Work required:
Working from the records below, repeat exactly the lines starting at the line that contains "exists p rest, buf" and ending at the line that contains "Lemma is_complete_frame_inv buf", inclusive.

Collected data
● ● ● ●

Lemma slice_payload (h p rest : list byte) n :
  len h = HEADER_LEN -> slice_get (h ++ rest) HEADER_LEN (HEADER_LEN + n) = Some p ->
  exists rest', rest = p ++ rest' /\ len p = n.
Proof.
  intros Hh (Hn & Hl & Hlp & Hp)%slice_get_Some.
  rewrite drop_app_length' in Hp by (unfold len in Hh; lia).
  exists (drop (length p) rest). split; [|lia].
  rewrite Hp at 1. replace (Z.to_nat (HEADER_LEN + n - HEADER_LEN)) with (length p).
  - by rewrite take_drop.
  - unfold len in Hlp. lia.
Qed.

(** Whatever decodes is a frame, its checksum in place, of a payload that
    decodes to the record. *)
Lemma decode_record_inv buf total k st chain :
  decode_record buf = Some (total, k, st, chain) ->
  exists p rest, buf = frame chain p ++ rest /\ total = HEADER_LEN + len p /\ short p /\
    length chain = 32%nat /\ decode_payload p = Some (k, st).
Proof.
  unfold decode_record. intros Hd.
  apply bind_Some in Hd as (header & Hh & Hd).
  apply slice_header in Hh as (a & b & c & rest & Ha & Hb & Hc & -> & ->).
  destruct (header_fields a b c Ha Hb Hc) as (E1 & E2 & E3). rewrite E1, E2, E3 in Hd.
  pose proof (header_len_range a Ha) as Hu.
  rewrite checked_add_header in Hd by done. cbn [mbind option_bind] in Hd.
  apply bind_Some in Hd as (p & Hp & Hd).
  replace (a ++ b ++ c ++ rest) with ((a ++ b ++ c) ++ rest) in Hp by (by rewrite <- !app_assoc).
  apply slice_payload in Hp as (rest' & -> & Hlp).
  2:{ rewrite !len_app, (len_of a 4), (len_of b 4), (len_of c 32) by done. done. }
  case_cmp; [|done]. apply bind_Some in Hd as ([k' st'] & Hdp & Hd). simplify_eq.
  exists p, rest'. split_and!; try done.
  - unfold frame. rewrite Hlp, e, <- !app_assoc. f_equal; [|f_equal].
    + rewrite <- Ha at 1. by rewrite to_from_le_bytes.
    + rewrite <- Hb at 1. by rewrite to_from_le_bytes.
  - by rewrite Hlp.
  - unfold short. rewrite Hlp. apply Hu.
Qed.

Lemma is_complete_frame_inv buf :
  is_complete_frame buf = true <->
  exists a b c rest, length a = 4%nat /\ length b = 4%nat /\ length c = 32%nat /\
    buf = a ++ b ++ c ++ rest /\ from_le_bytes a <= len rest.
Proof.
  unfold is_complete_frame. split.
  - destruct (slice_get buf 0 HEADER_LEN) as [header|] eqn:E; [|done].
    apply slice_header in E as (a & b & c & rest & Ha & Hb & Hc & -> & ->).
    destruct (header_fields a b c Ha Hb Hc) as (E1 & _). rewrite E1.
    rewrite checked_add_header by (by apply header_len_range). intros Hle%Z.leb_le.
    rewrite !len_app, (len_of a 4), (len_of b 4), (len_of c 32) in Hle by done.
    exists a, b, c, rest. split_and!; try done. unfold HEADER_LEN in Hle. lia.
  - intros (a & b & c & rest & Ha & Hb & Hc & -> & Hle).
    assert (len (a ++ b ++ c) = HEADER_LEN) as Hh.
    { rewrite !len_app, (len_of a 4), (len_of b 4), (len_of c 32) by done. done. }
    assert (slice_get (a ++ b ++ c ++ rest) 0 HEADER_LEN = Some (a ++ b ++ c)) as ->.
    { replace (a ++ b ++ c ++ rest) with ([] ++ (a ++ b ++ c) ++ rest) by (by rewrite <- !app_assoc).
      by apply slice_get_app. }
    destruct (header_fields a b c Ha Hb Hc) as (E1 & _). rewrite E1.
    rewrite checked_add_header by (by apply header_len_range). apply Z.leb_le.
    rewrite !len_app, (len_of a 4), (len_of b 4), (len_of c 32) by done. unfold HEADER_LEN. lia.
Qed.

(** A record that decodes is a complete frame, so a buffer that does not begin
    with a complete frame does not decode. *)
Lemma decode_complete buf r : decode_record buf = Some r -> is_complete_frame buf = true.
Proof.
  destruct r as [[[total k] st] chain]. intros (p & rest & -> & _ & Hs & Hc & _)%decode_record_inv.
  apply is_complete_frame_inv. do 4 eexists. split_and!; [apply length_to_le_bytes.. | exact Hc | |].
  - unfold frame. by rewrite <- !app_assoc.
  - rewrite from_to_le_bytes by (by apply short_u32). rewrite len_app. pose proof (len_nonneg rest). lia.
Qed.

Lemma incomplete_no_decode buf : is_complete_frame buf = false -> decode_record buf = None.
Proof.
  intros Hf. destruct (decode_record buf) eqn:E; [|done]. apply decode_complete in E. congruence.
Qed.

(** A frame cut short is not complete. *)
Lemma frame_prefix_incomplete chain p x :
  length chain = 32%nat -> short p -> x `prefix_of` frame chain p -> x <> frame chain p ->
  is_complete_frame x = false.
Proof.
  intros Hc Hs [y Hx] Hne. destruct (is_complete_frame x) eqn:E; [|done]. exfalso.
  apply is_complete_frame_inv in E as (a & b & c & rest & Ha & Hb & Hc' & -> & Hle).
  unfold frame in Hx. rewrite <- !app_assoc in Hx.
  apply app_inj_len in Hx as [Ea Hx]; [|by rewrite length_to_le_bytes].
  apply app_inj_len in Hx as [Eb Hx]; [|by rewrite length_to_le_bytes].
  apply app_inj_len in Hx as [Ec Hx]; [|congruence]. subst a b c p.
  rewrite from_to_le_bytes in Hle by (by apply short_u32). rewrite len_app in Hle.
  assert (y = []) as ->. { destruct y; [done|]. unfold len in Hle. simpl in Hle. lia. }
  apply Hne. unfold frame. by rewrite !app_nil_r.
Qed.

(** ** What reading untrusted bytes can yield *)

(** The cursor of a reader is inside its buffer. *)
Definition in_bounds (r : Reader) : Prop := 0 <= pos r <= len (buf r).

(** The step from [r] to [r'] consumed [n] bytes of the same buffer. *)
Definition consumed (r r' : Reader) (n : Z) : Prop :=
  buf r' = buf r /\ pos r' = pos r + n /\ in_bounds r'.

● ● ● ●

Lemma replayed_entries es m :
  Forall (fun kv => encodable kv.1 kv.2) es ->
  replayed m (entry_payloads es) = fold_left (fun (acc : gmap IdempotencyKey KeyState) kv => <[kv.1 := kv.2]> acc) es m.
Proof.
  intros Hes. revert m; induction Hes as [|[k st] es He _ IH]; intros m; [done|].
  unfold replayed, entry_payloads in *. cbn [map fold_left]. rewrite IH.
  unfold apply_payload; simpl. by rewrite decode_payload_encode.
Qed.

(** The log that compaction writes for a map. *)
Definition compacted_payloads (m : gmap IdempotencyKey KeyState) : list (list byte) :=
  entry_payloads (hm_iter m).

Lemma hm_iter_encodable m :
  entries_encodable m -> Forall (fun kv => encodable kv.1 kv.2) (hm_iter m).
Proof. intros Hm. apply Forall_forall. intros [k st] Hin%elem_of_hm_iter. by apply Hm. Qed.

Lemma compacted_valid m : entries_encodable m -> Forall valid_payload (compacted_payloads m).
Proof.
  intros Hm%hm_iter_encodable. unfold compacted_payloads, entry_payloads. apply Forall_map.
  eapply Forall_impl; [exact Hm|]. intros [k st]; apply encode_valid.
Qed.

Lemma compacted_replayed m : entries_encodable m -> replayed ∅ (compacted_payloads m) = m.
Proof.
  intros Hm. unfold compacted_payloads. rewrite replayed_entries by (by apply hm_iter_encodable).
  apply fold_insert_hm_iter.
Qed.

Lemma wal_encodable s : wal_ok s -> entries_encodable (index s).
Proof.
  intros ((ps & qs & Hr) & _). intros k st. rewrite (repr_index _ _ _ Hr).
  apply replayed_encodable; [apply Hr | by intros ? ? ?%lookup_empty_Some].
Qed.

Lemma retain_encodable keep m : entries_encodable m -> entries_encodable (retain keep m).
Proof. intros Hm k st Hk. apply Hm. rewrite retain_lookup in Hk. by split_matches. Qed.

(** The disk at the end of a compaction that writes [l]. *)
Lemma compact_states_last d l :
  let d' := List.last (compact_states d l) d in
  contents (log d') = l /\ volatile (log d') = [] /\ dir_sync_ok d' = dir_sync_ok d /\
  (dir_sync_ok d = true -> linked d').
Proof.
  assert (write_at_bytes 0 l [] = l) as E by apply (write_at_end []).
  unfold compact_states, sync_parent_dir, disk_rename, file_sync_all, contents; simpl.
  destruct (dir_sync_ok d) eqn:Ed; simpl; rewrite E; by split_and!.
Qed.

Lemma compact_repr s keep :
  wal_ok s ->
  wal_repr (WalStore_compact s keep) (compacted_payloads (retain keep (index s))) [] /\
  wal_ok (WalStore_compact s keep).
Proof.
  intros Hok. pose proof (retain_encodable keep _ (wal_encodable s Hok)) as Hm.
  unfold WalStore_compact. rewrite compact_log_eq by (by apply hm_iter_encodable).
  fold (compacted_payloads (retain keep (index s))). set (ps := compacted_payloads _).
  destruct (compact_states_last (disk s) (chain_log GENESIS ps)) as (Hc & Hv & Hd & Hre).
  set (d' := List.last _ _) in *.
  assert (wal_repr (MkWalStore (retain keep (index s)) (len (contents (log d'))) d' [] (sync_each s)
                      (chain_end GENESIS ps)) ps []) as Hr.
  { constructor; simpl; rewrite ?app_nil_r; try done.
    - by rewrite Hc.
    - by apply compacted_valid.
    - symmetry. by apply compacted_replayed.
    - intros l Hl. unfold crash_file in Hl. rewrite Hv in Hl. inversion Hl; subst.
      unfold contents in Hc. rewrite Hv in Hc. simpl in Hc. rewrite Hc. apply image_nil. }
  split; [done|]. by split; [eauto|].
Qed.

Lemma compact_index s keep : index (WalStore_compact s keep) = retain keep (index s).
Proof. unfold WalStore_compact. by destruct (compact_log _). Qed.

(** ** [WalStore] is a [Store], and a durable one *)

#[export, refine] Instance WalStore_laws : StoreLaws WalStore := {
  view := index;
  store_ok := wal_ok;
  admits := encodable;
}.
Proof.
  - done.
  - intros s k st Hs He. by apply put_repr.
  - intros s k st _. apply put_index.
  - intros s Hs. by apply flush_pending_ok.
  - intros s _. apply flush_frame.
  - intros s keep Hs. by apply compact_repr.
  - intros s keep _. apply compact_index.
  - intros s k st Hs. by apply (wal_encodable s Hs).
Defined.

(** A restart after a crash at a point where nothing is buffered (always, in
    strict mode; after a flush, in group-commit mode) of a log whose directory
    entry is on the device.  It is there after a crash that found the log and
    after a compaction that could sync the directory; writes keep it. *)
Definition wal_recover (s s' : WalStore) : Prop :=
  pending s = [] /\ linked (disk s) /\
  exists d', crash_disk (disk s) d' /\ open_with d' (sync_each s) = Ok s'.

● ● ● ●

Solution:
  exists p rest, buf = frame chain p ++ rest /\ total = HEADER_LEN + len p /\ short p /\
    length chain = 32%nat /\ decode_payload p = Some (k, st).
Proof.
  unfold decode_record. intros Hd.
  apply bind_Some in Hd as (header & Hh & Hd).
  apply slice_header in Hh as (a & b & c & rest & Ha & Hb & Hc & -> & ->).
  destruct (header_fields a b c Ha Hb Hc) as (E1 & E2 & E3). rewrite E1, E2, E3 in Hd.
  pose proof (header_len_range a Ha) as Hu.
  rewrite checked_add_header in Hd by done. cbn [mbind option_bind] in Hd.
  apply bind_Some in Hd as (p & Hp & Hd).
  replace (a ++ b ++ c ++ rest) with ((a ++ b ++ c) ++ rest) in Hp by (by rewrite <- !app_assoc).
  apply slice_payload in Hp as (rest' & -> & Hlp).
  2:{ rewrite !len_app, (len_of a 4), (len_of b 4), (len_of c 32) by done. done. }
  case_cmp; [|done]. apply bind_Some in Hd as ([k' st'] & Hdp & Hd). simplify_eq.
  exists p, rest'. split_and!; try done.
  - unfold frame. rewrite Hlp, e, <- !app_assoc. f_equal; [|f_equal].
    + rewrite <- Ha at 1. by rewrite to_from_le_bytes.
    + rewrite <- Hb at 1. by rewrite to_from_le_bytes.
  - by rewrite Hlp.
  - unfold short. rewrite Hlp. apply Hu.
Qed.

Lemma is_complete_frame_inv buf :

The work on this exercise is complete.